Ruth Karras believed Rykener was just like any other prostitute, creating a living and making money where they could when their profession did not pay enough, while others argue that he was a way to blackmail men. Either one knew that Rykner, in his female form, was male, or they fell prey to the act of sodomy, which was to accuse his sexual partner and threaten them, such as, “and when Phillip requested them from Rykener he said that [he] was the wife of a certain man and that if Phillip wished to ask for them back [he] would make [his] husband bring suit against him” (Boyd and Karras111). In the end, though, we never know if he was charged for his crimes; prostituting skirts a fine line of acceptance while still retaining the aspect of immorality. Rykener, therefore, already sits on ambiguous grounds as a prostitute, but his cross-dressed, meaning he took a cultural aspect of society and twisted it to charge Rykener with sodomy.  As stated earlier, the record is only interested in establishing Elizabeth and Alice as his accomplices, and placing Rykener in the form of a man dressed a woman, as opposed to with whom he was having sex. They also illuminate his actions, such as an instance where Rykener took away two gowns of Phillip’s. When Phillip requested them from Rykener he said that [he] was the wife of a certain man and that if Phillip wished to ask for them back” (Boyd and Karras 111), focusing again on the gowns as opposed to the fact that the rector committed sodomy through indulgent sex. Remaining more interested in his cross-dressing, the court still skirts the line of ambiguity by making his acts in repeatable and not describing them, while using their interest in his cross-dressing as a means to show an action that they deemed unacceptable to society as a whole.

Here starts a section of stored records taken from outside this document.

(* ===== verification/Streaming.v ===== *)
(** What a streaming decompressor makes of a frame.

    The two C libraries decompress a chunk piece by piece.  [Streaming] is the contract
    of such a decoder: a frame, given to it in any pieces, comes out as the content
    that was compressed.  [boxed_decodes] and its lemmas carry the contract over to the
    boxed decoders that the reader keeps by name. *)

From S2P Require Import Prelude Utf8 Errors Decompressor.

(** [frame u z]: [z] is a frame with the content [u].  [decodes d z u]: [d] is in the
    middle of a frame of which [z] is still to come, and [u] of the content.  The hint
    asks for no more than the frame has left. *)
Class Streaming (D : Type) `{Decompressor D} (new : McapResult D) (frame : bytes → bytes → Prop) := {
  decodes : D → bytes → bytes → Prop;
  fresh : D → Prop;
  st_new : ∃ d, new = Ok d ∧ fresh d;
  st_fresh d u z : fresh d → frame u z → u ≠ [] → decodes d z u;
  st_need d z u : decodes d z u → (d_next_read_size d ≤ zlen z)%Z;
  st_step d z u k n : decodes d z u → u ≠ [] → (0 < n)%Z →
    ∃ c out u' d', d_decompress (ztake k z) n d = (Ok (c, out), d') ∧ u = out ++ u' ∧ decodes d' (zdrop c z) u';
  st_reset d : fresh d ∨ (∃ z, decodes d z []) → ∃ d', d_reset d = (Ok (), d') ∧ fresh d';
}.
Arguments decodes {D _ new frame _}. Arguments fresh {D _ new frame _}.

(** The contract for both libraries, with the frames of each. *)
Class Frames `{ZstdLib, Lz4Lib} := {
  zstd_frame : bytes → bytes → Prop;
  lz4_frame : bytes → bytes → Prop;
  zstd_streaming :: Streaming ZstdDecoder ZstdDecoder_new zstd_frame;
  lz4_streaming :: Streaming Lz4Decoder Lz4Decoder_new lz4_frame;
}.

Section boxed.
Context `{ZstdLib, Lz4Lib, !Frames, !ZstdLibOk, !Lz4LibOk}.

(** [z] is [u] compressed, in the format called [name]. *)
Definition compressed_as (name : rstring) (u z : bytes) : Prop :=
  (name = lit "zstd" ∧ zstd_frame u z) ∨ (name = lit "lz4" ∧ lz4_frame u z).

Definition boxed_decodes (d : decoder) (z u : bytes) : Prop :=
  match d with BoxZstd d => decodes d z u | BoxLz4 d => decodes d z u end.
Definition boxed_fresh (d : decoder) : Prop := match d with BoxZstd d => fresh d | BoxLz4 d => fresh d end.
(** The decoders that are kept are ready for another frame. *)
Definition decoders_ok (m : gmap bytes decoder) : Prop := map_Forall (λ name d, d_name d = name ∧ boxed_fresh d) m.

Lemma boxed_need d z u : boxed_decodes d z u → (d_next_read_size d ≤ zlen z)%Z.
Proof. destruct d as [d|d]; intros Hd; exact (st_need d z u Hd). Qed.

Lemma boxed_step d z u k n : boxed_decodes d z u → u ≠ [] → (0 < n)%Z →
  ∃ c out u' d', d_decompress (ztake k z) n d = (Ok (c, out), d') ∧ u = out ++ u' ∧ boxed_decodes d' (zdrop c z) u' ∧ d_name d' = d_name d.
Proof.
  destruct d as [d|d]; intros Hd Hu Hn; destruct (st_step d z u k n Hd Hu Hn) as (c & out & u' & d' & E & Eu & Hd');
    [exists c, out, u', (BoxZstd d')|exists c, out, u', (BoxLz4 d')];
    unfold d_decompress at 1; cbn [decoder_Decompressor]; rewrite E; done.
Qed.

Lemma boxed_reset d : boxed_fresh d ∨ (∃ z, boxed_decodes d z []) → ∃ d', d_reset d = (Ok (), d') ∧ d_name d' = d_name d ∧ boxed_fresh d'.
Proof.
  destruct d as [d|d]; intros Hd; destruct (st_reset d Hd) as (d' & E & Hf); [exists (BoxZstd d')|exists (BoxLz4 d')];
    unfold d_reset at 1; cbn [decoder_Decompressor]; rewrite E; done.
Qed.

(** A chunk's decoder is ready for its frame, and those that stay are ready for theirs. *)
Lemma get_decompressor_fresh m name u z : decoders_ok m → compressed_as name u z →
  ∃ d m', get_decompressor m name = (Ok (Some d), m') ∧ decoders_ok m' ∧ boxed_fresh d ∧ d_name d = name ∧ name ≠ [] ∧
    (u ≠ [] → boxed_decodes d z u).
Proof.
  intros Hm Hz. assert (name ≠ []) as Hne by by destruct Hz as [[-> _]|[-> _]].
  unfold get_decompressor. destruct (m !! name) as [d|] eqn:Hd.
  - pose proof (Hm _ _ Hd) as [Hn Hf]. exists d, (delete name m). split_and!; try done; [by apply map_Forall_delete|].
    destruct Hz as [[-> Hz]|[-> Hz]], d as [d|d]; cbn in *; try done; intros; by apply st_fresh.
  - destruct Hz as [[-> Hz]|[-> Hz]].
    + rewrite decide_True by done. destruct (st_new (D := ZstdDecoder)) as (d & E & Hf). rewrite E. exists (BoxZstd d), m.
      split_and!; try done. intros. by apply st_fresh.
    + rewrite decide_False, decide_True by done. destruct (st_new (D := Lz4Decoder)) as (d & E & Hf). rewrite E. exists (BoxLz4 d), m.
      split_and!; try done. intros. by apply st_fresh.
Qed.

(** A chunk that is not compressed has no decoder: none is kept under an empty name. *)
Lemma get_decompressor_plain m : decoders_ok m → get_decompressor m [] = (Ok None, m).
Proof.
  intros Hm. unfold get_decompressor. destruct (m !! []) as [d|] eqn:Hd; [|done].
  destruct (Hm _ _ Hd) as [Hn _]. by destruct d.
Qed.
End boxed.

(** ** An instance *)

(** A library whose frames have a mark before each byte of the content, and another at
    their end, so that its decoder knows when a frame is over. *)
Module MarkLib.
Inductive mark_state := AtMark | AtByte | AtEnd.

Fixpoint mark_frame (u : bytes) : bytes := match u with [] => [Byte.x00] | b :: u => Byte.x01 :: b :: mark_frame u end.

(** The bytes consumed and written, and the state after them. *)
Fixpoint mark_stream (src : bytes) (n : Z) (st : mark_state) : Z * bytes * mark_state :=
  match src with
  | [] => (0%Z, [], st)
  | b :: src =>
      match st with
      | AtByte =>
          if (n <=? 0)%Z then (0%Z, [], st) else
          let '(c, out, st) := mark_stream src (n - 1) AtMark in ((1 + c)%Z, b :: out, st)
      | _ =>
          if bool_decide (b = Byte.x00) then (1%Z, [], AtEnd) else
          let '(c, out, st) := mark_stream src n AtByte in ((1 + c)%Z, out, st)
      end
  end.
Definition mark_hint (src : bytes) (st : mark_state) : Z := match src, st with _ :: _, AtEnd => 0 | _, _ => 1 end.

#[export] Instance mark_zstd : ZstdLib := {|
  DStream := mark_state;
  dstream_create := AtMark;
  dstream_init := λ s, (Ok 1%Z, AtMark);
  decompress_stream := λ src n s, let '(c, out, s) := mark_stream src n s in (Ok (mark_hint src s), c, out, s);
  dstream_reset := λ _, (Ok 0%Z, AtMark);
|}.
#[export] Instance mark_lz4 : Lz4Lib := {|
  LZ4FContext := mark_state;
  lz4f_create := Ok AtMark;
  lz4f_decompress := λ src n s, let '(c, out, s) := mark_stream src n s in (Ok (mark_hint src s), c, out, s);
  lz4f_reset := λ _, AtMark;
|}.

Lemma mark_stream_ok src n st : let '(c, out, st') := mark_stream src n st in
  (0 ≤ c ≤ zlen src)%Z ∧ (zlen out ≤ Z.max 0 n)%Z ∧ ((0 < n)%Z → (0 < zlen src)%Z → (0 < c + zlen out)%Z) ∧
  (src = [] → out = [] → (0 < mark_hint src st')%Z).
Proof.
  revert n st. induction src as [|b src IH]; intros n st; cbn [mark_stream]; [split_and!; done || zlia|]. zlen_facts.
  destruct st.
  - case_bool_decide; [split_and!; done || zlia|]. specialize (IH n AtByte). destruct (mark_stream src n AtByte) as [[c out] st'].
    destruct IH as (? & ? & _). split_and!; done || zlia.
  - zcase; [split_and!; done || zlia|]. specialize (IH (n - 1)%Z AtMark). destruct (mark_stream src (n - 1) AtMark) as [[c out] st'].
    destruct IH as (? & ? & _). split_and!; done || zlia.
  - case_bool_decide; [split_and!; done || zlia|]. specialize (IH n AtByte). destruct (mark_stream src n AtByte) as [[c out] st'].
    destruct IH as (? & ? & _). split_and!; done || zlia.
Qed.
#[export] Instance mark_zstd_ok : ZstdLibOk.
Proof.
  split; [by exists 1%Z, AtMark| |done]. intros src n st. cbn. pose proof (mark_stream_ok src n st) as Hs. by destruct (mark_stream src n st) as [[c out] st'].
Qed.
#[export] Instance mark_lz4_ok : Lz4LibOk.
Proof.
  split; [done|]. intros src n st. cbn. pose proof (mark_stream_ok src n st) as Hs. by destruct (mark_stream src n st) as [[c out] st'].
Qed.

(** What is left of a frame, in each of the states. *)
Definition mark_left (st : mark_state) (z u : bytes) : Prop :=
  match st with
  | AtMark => z = mark_frame u
  | AtByte => ∃ b u', u = b :: u' ∧ z = b :: mark_frame u'
  | AtEnd => z = [] ∧ u = []
  end.
Lemma mark_stream_left st z u k n : mark_left st z u →
  let '(c, out, st') := mark_stream (ztake k z) n st in ∃ u', u = out ++ u' ∧ mark_left st' (zdrop c z) u'.
Proof.
  intros Hz. revert st u k n Hz. induction z as [|b z IH]; intros st u k n Hz; [by exists u|].
  unfold ztake; fold (@ztake byte). destruct (Z.leb_spec k 0) as [Hk|Hk]; [exists u; cbn; by rewrite zdrop_0 by done|]. cbn [mark_stream].
  assert (∀ c, (0 ≤ c)%Z → zdrop (1 + c) (b :: z) = zdrop c z) as Hdrop.
  { intros c Hc. rewrite !zdrop_drop. replace (Z.to_nat (1 + c)) with (S (Z.to_nat c)) by lia. done. }
  destruct st as [| |]; cbn in Hz.
  - destruct u as [|x u]; cbn in Hz; injection Hz as -> ->.
    + case_bool_decide; [|done]. by exists [].
    + case_bool_decide; [done|]. specialize (IH AtByte (x :: u) (k - 1)%Z n ltac:(by exists x, u)).
      pose proof (mark_stream_ok (ztake (k - 1) (x :: mark_frame u)) n AtByte) as Hok.
      destruct (mark_stream (ztake (k - 1) _) n AtByte) as [[c out] st']. destruct Hok as ([Hc _] & _). by rewrite Hdrop.
  - destruct Hz as (x & u' & -> & Hz). injection Hz as -> ->.
    destruct (Z.leb_spec n 0); [exists (x :: u'); rewrite zdrop_0 by done; split; [done|]; by exists x, u'|].
    specialize (IH AtMark u' (k - 1)%Z (n - 1)%Z eq_refl).
    pose proof (mark_stream_ok (ztake (k - 1) (mark_frame u')) (n - 1) AtMark) as Hok.
    destruct (mark_stream (ztake (k - 1) _) (n - 1) AtMark) as [[c out] st']. destruct Hok as ([Hc _] & _). rewrite Hdrop by done.
    destruct IH as (u2 & -> & ?). by exists u2.
  - by destruct Hz.
Qed.

(** What the decoder asks for next, too, is left of the frame. *)
Definition mark_need (need : Z) (z : bytes) : Prop := need = 0%Z ∨ need = 1%Z ∧ z ≠ [].
Lemma mark_need_le need z : mark_need need z → (need ≤ zlen z)%Z.
Proof. zlen_facts. intros [->|[-> Hz]]; [done|]. destruct z; [done|]. zlia. Qed.
Lemma mark_decodes_step st z u k n : mark_left st z u → u ≠ [] →
  let '(c, out, st') := mark_stream (ztake k z) n st in
  ∃ u', u = out ++ u' ∧ mark_left st' (zdrop c z) u' ∧ mark_need (mark_hint (ztake k z) st') (zdrop c z).
Proof.
  intros Hz Hu. pose proof (mark_stream_left st z u k n Hz) as Hl.
  assert (st ≠ AtEnd) as Hst by by intros ->; destruct Hz.
  assert (ztake k z = [] → (mark_stream (ztake k z) n st).2 = st) as Hnil by by intros ->.
  destruct (mark_stream (ztake k z) n st) as [[c out] st']. destruct Hl as (u' & -> & Hl). exists u'. split; [done|]. split; [done|].
  assert (st' ≠ AtEnd → zdrop c z ≠ []) as Hne.
  { intros He Hd. rewrite Hd in Hl. destruct st'; cbn in Hl; [by destruct u'|by destruct Hl as (? & ? & _ & ?)|done]. }
  cbn in Hnil. unfold mark_hint. destruct (ztake k z); [right; split; [done|]; apply Hne; by rewrite Hnil|].
  destruct st'; [right; split; [done|by apply Hne]..|by left].
Qed.

#[export, refine] Instance mark_zstd_streaming : Streaming ZstdDecoder ZstdDecoder_new (λ u z, z = mark_frame u) := {|
  decodes := λ d z u, mark_left (zd_s d) z u ∧ mark_need (zd_need d) z;
  fresh := λ d, zd_s d = AtMark ∧ (zd_need d = 0 ∨ zd_need d = 1)%Z;
|}.
Proof.
  - eexists. split; [reflexivity|]. split; [done|by right].
  - intros [s need] u z [Hs Hn] ->. cbn in *. subst s. intros Hu. split; [done|]. destruct Hn as [->| ->]; [by left|right].
    split; [done|]. by destruct u.
  - intros d z u [_ Hn]. by apply mark_need_le.
  - intros d z u k n [Hd _] Hu _. pose proof (mark_decodes_step _ z u k n Hd Hu) as Hs. unfold d_decompress. cbn.
    destruct (mark_stream (ztake k z) n (zd_s d)) as [[c out] st']. destruct Hs as (u' & -> & Hs). by eexists c, out, u', _.
  - intros [s need] Hd. eexists. split; [reflexivity|]. split; [done|]. cbn.
    destruct Hd as [[_ ?]|(z & _ & [?|[? _]])]; [done|by left|by right].
Defined.

(** The first hint of the other decoder is the size of the smallest frame. *)
#[export, refine] Instance mark_lz4_streaming : Streaming Lz4Decoder Lz4Decoder_new (λ u z, z = mark_frame u ∧ (13 ≤ zlen z)%Z) := {|
  decodes := λ d z u, mark_left (ld_c d) z u ∧ (mark_need (ld_next_read_size d) z ∨ (ld_next_read_size d = 13 ∧ 13 ≤ zlen z)%Z);
  fresh := λ d, ld_c d = AtMark ∧ (ld_next_read_size d = 0 ∨ ld_next_read_size d = 1 ∨ ld_next_read_size d = 13)%Z;
|}.
Proof.
  - eexists. split; [reflexivity|]. split; [done|by right; right].
  - intros [s need] u z [Hs Hn] [-> Hl]. cbn in *. subst s. intros Hu. split; [done|]. destruct Hn as [->|[->| ->]].
    + by left; left.
    + left; right. split; [done|]. by destruct u.
    + by right.
  - intros d z u [_ [Hn|[Hn Hl]]]; [by apply mark_need_le|]. unfold d_next_read_size. cbn. lia.
  - intros d z u k n [Hd _] Hu _. pose proof (mark_decodes_step _ z u k n Hd Hu) as Hs. unfold d_decompress. cbn.
    destruct (mark_stream (ztake k z) n (ld_c d)) as [[c out] st']. destruct Hs as (u1 & -> & Hs & Hn). eexists c, out, u1, _.
    split; [done|]. split; [done|]. split; [done|by left].
  - intros [s need] Hd. eexists. split; [reflexivity|]. split; [done|]. cbn.
    destruct Hd as [[_ ?]|(z & _ & [[?|[? _]]|[? _]])]; [done|by left|by right; left|by right; right].
Defined.
#[export] Instance mark_frames : Frames := {|
  zstd_frame := λ u z, z = mark_frame u;
  lz4_frame := λ u z, z = mark_frame u ∧ (13 ≤ zlen z)%Z;
|}.
End MarkLib.
(** Outside of chunks nothing is decompressed. *)
Definition quiet {A} (m : flow LinearReader (option LinearReadEvent) A) : Prop := ∀ s,
  decompressed_content (m s).2 = decompressed_content s ∧ decompressors (m s).2 = decompressors s.
Lemma quiet_bind {A B} (m : flow LinearReader (option LinearReadEvent) A) (f : A → flow LinearReader (option LinearReadEvent) B) :
  quiet m → (∀ a, quiet (f a)) → quiet (m ≫= f).
Proof.
  intros Hm Hf s. specialize (Hm s). unfold mbind, flow_bind. destruct (m s) as [[[a|r]|e| |] s']; cbn in *; try done.
  destruct Hm as [<- <-]. apply Hf.
Qed.
Lemma quiet_load n : quiet (load n).
Proof. intros s. unfold load, mbind, flow_bind, fget, read_request, freturn. by destruct (_ <? _)%Z. Qed.
Lemma quiet_check {A} (x : McapResult A) : quiet (check x).
Proof. done. Qed.
Lemma quiet_fset f : (∀ s, decompressed_content (f s) = decompressed_content s ∧ decompressors (f s) = decompressors s) → quiet (fset f).
Proof. intros Hf s. apply Hf. Qed.

Ltac quiet := repeat first
  [ done | apply quiet_bind; [|intros ?] | apply quiet_load | apply quiet_check
  | apply quiet_fset; intros ?; first [done|by repeat case_match] | case_match ].

Lemma quiet_arm r : file_level r → quiet (arm r).
Proof.
  destruct r; try done; intros _; unfold arm, step_start_magic, step_file_record, step_data_end, step_footer, step_end_magic,
    step_after_end_magic, consume_file, consume_file_without_hashing, mark_file_read, check_data_crc, check_summary_crc, read_request; quiet.
Qed.
Lemma quiet_step t : file_level (currently_reading t) →
  decompressed_content (step t).2 = decompressed_content t ∧ decompressors (step t).2 = decompressors t.
Proof. intros Hf. pose proof (quiet_arm _ Hf t) as Hq. unfold step, arm in *. by destruct (currently_reading t). Qed.

Lemma at_state_client r r' u u' t out t' : client_at r u t [] → file_level r → step t = (out, t') → at_state r' o u' None t' → client_at r' u' t' [].
Proof.
  intros [Hi Ho He Hr Hin Hh Hemp Hd] Hf E [Hi' Ho' He' Hr' Hin' Hh']. destruct (quiet_step t) as [Hq1 Hq2]; [by rewrite Hr|].
  rewrite E in *. cbn in *. split; try done; [by rewrite app_nil_r|by rewrite Hq1|by rewrite Hq2].
Qed.
Lemma client_plain r u s c : client_at r u s c → file_level r → plain s.
Proof. intros [Hi _ _ Hr _ _ _ _] Hf. unfold plain. pose proof (li_reading _ Hi) as Hc. rewrite Hr in Hc. destruct r; cbn in *; try done; try (by rewrite Hc); by destruct Hc as [_ ->]. Qed.

(** One step at the level of the file. *)
Lemma will_file_step Q r u s c : client_at r u s c → file_level r →
  (∀ t, client_at r u t [] → ∃ out t' r' u', step t = (out, t') ∧ at_state r' o u' None t' ∧ match out with
    | Ok (Next _) => ∀ s' c', client_at r' u' s' c' → will Q s' c'
    | Ok (Return (Some (EvRecord op d))) => ∀ s' c', client_at r' u' s' c' → Q (Ok (Some (op, d))) s' c'
    | Ok (Return None) => ∀ s' c', client_at r' u' s' c' → Q (Ok None) s' c'
    | _ => False
    end) → will Q s c.
Proof.
  intros Hs Hf Ht. destruct (client_at_all _ _ _ _ Hs) as [Hall Hsim]. destruct (Ht _ Hall) as (out & t' & r' & u' & E & Hat & HQ).
  pose proof (at_state_client _ _ _ _ _ _ _ Hall Hf E Hat) as Hct.
  assert (∀ s' c', sim c' s' t' → lr_inv s' → client_at r' u' s' c') as Hc by (intros s' c' Hs' Hi'; by eapply client_at_sim).
  eapply (will_plain_step Q s c _ out t' (ca_inv _ _ _ _ Hs) (client_plain _ _ _ _ Hs Hf) (ca_eof _ _ _ _ Hs) Hsim E).
  destruct out as [[[]|[[need|op d]|]]|e| |]; try done; eauto.
Qed.
(* ===== verification/Summary.v ===== *)
(** The summary of a file and what it is used for (struct [Summary] of read.rs and
    the functions that follow it): the messages of an indexed chunk, its message
    indexes, one message of it, and the attachments and metadata of the file.

    [Summary::read] is in SummaryReader.v. *)

From S2P Require Import Prelude Utf8 BTree Errors Bin Records Crc Codec RwBuf Decompressor LinearReader Channels Read.

(** [struct Summary] *)
Record Summary := mkSummary {
  stats : option Statistics;
  channels : gmap Z Channel;
  schemas : gmap Z Schema;
  chunk_indexes : list ChunkIndex;
  attachment_indexes : list AttachmentIndex;
  metadata_indexes : list MetadataIndex;
}.

Definition Summary_default : Summary := mkSummary None ∅ ∅ [] [] [].

(** [Hash] on a channel, derived from its fields. *)
#[export] Instance Schema_countable : Countable Schema.
Proof.
  refine (inj_countable' (λ s, (schema_id s, schema_name s, schema_encoding s, schema_data s))
    (λ '(i, n, e, d), mkSchema i n e d) _). by intros [].
Defined.
#[export] Instance Channel_countable : Countable Channel.
Proof.
  refine (inj_countable' (λ c, (channel_id c, channel_topic c, channel_schema c,
    channel_message_encoding c, channel_metadata c))
    (λ '(i, t, s, e, m), mkChannel i t s e m) _). by intros [].
Defined.

Section summary.
Context `{Crc, ZstdLib, Lz4Lib}.

(** The chunk an index points to: both functions that look into one start so. *)
Definition indexed_chunk (mcap : bytes) (index : ChunkIndex) : McapResult (ChunkHeader * bytes) :=
  end_ ← add_ u64_max (ci_chunk_start_offset index) (ci_chunk_length index);
  if (zlen mcap <? end_)%Z then mthrow BadIndex else
  start ← add_ usize_max (ci_chunk_start_offset index) 9;
  chunk_record_buf ← slice start end_ mcap;
  chunk ← parse_record op.CHUNK chunk_record_buf;
  match chunk with
  | RChunk header data => mret (header, data)
  | _ => mthrow BadIndex
  end.

(** A message, if the summary knows its channel. *)
Definition message_of (s : Summary) (header : MessageHeader) (data : bytes) : McapResult Message :=
  match channels s !! m_channel_id header with
  | Some c => mret (mkMessage c (m_sequence header) (m_log_time header) (m_publish_time header) data)
  | None => mthrow (UnknownChannel (m_sequence header) (m_channel_id header))
  end.

(** ** [stream_chunk] *)

(** The iterator it returns is its chunk reader with the filter below. *)
Definition stream_chunk (mcap : bytes) (index : ChunkIndex) : McapResult InnerReader :=
  '(h, d) ← indexed_chunk mcap index;
  ChunkReader_new h d.

(** [next] of the iterator; [fuel] bounds the records it filters out. *)
Fixpoint stream_next (fuel : nat) (s : Summary) : method InnerReader McapError (option Message) := λ i,
  match fuel with
  | 0 => (Fuel, i)
  | S fuel =>
      match InnerReader_next i with
      | (Ok (Some (RMessage header data)), i) => (Some <$> message_of s header data, i)
      | (Ok (Some _), i) => stream_next fuel s i
      | (Ok None, i) => (Ok None, i)
      | (Err e, i) => (Err e, i)
      | (Panic, i) => (Panic, i)
      | (Fuel, i) => (Fuel, i)
      end
  end.

(** ** [read_message_indexes] *)

Definition MIN_MESSAGE_INDEX_BYTES : Z := 1 + 8 + 2 + 4.

(** [mcap[offset..]], which panics past the end. *)
Definition slice_from (offset : Z) (mcap : bytes) : McapResult bytes := slice offset (zlen mcap) mcap.

(** [reader.next().ok_or(McapError::BadIndex)?], and the reader after it. *)
Definition next_or_bad_index (i : InnerReader) : McapResult (record * InnerReader) :=
  let '(o, i) := InnerReader_next i in
  r ← o;
  r ← ok_or BadIndex r;
  mret (r, i).

(** The body of its loop. *)
Definition read_message_index (s : Summary) (mcap : bytes) (channel_id offset : Z)
    (indexes : gmap Channel (list MessageIndexEntry)) : McapResult (gmap Channel (list MessageIndexEntry)) :=
  least ← add_ usize_max offset MIN_MESSAGE_INDEX_BYTES;
  if (zlen mcap <? least)%Z then mthrow BadIndex else
  rest ← slice_from offset mcap;
  '(r, _) ← next_or_bad_index (linear.sans_magic rest);
  match r with
  | RMessageIndex index =>
      if negb (channel_id =? mi_channel_id index)%Z then mthrow BadIndex else
      match channels s !! mi_channel_id index with
      | Some channel =>
          match indexes !! channel with
          | Some _ => mthrow (ConflictingChannels (channel_topic channel))
          | None => mret (<[channel := mi_records index]> indexes)
          end
      | None => mthrow (UnknownChannel 0 (mi_channel_id index))
      end
  | _ => mthrow BadIndex
  end.

Fixpoint read_message_indexes_from (s : Summary) (mcap : bytes) (offsets : list (Z * Z))
    (indexes : gmap Channel (list MessageIndexEntry)) : McapResult (gmap Channel (list MessageIndexEntry)) :=
  match offsets with
  | [] => mret indexes
  | (channel_id, offset) :: offsets =>
      indexes ← read_message_index s mcap channel_id offset indexes;
      read_message_indexes_from s mcap offsets indexes
  end.

Definition read_message_indexes (s : Summary) (mcap : bytes) (index : ChunkIndex)
    : McapResult (gmap Channel (list MessageIndexEntry)) :=
  if bool_decide (ci_message_index_offsets index = []) then mthrow BadIndex
  else read_message_indexes_from s mcap (ci_message_index_offsets index) ∅.

(** ** [seek_message] *)

(** Its loop; [fuel] bounds the events. *)
Fixpoint seek_loop (fuel : nat) (s : Summary) (message : MessageIndexEntry)
    (reader : LinearReader) (remaining : bytes) (uncompressed_offset : Z) : McapResult Message :=
  match fuel with
  | 0 => Fuel
  | S fuel =>
      let '(o, reader) := next_event reader in
      event ← o;
      match event with
      | Some (ReadRequest need) =>
          '(remaining, reader) ← serve need remaining reader;
          seek_loop fuel s message reader remaining uncompressed_offset
      | Some (EvRecord opcode data) =>
          if (uncompressed_offset <? mie_offset message)%Z then
            uncompressed_offset ← add_ usize_max uncompressed_offset (9 + zlen data);
            seek_loop fuel s message reader remaining uncompressed_offset
          else if negb (uncompressed_offset =? mie_offset message)%Z then mthrow BadIndex
          else
            r ← parse_record opcode data;
            match r with
            | RMessage header data => message_of s header data
            | _ => mthrow BadIndex
            end
      | None => mthrow BadIndex
      end
  end.

Definition seek_message (fuel : nat) (s : Summary) (mcap : bytes) (index : ChunkIndex)
    (message : MessageIndexEntry) : McapResult Message :=
  '(h, d) ← indexed_chunk mcap index;
  reader ← for_chunk h;
  seek_loop fuel s message reader d 0.

(** ** Attachments and metadata *)

(** The slice an index of a record points to. *)
Definition indexed_record (mcap : bytes) (offset length : Z) : McapResult bytes :=
  end_ ← add_ u64_max offset length;
  if (zlen mcap <? end_)%Z then mthrow BadIndex else slice offset end_ mcap.

(** [if reader.next().is_some() { return Err(BadIndex) }] *)
Definition no_more_records (i : InnerReader) : McapResult () :=
  match (InnerReader_next i).1 with
  | Ok None => mret ()
  | Ok (Some _) | Err _ => mthrow BadIndex
  | Panic => Panic
  | Fuel => Fuel
  end.

(** [attachment] *)
Definition attachment (mcap : bytes) (index : AttachmentIndex) : McapResult Attachment :=
  buf ← indexed_record mcap (ai_offset index) (ai_length index);
  '(r, reader) ← next_or_bad_index (linear.sans_magic buf);
  match r with
  | RAttachment h d _ =>
      _ ← no_more_records reader;
      mret (mkAttachment (ah_log_time h) (ah_create_time h) (ah_name h) (ah_media_type h) d)
  | _ => mthrow BadIndex
  end.

(** [metadata] *)
Definition metadata (mcap : bytes) (index : MetadataIndex) : McapResult Metadata :=
  buf ← indexed_record mcap (mx_offset index) (mx_length index);
  '(r, reader) ← next_or_bad_index (linear.sans_magic buf);
  match r with
  | RMetadata m => _ ← no_more_records reader; mret m
  | _ => mthrow BadIndex
  end.
End summary.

 Historians have dealt with Rykener by having him show as an example for medieval sexuality’s inability to form a solid definition of gender, and as a way to show that finding a punishment for cases of sodomy and gender was complicated since there were no strict laws against it.Rykener performed the procreative act with women, though it was indulgent, while he committed sodomy or same-sex desire with men.They were both male and female having two separate identities and a prostitute in both, leaving him in a vacuum between normative versus abnormal gendered behavior.He is an example of the medieval incapability to structure firm gender boundaries by either science or culture; the need for ambiguity leaves Rykener in a place of near safety, and freedom of the expression of abnormal sexual desire.

There was a safety for male abnormal sexual behavior, as opposed to that of women. Silence needed correction and Ulrich did not. For Rykener, they did not have to face punishment either for prostitution that was already morally a gray subject, nor for sodomy that did not have a clear definition.Sodomy could not accomplish its desired function, which was to regulate sexuality, due to its very nature and the idea of performative gender as an offset to biological gender to help define hierarchical roles.In the end, medieval gender was so ambiguous, undefinable, and faulty, that there was a level of freedom, dependent on the categorized gendered role an individual performed.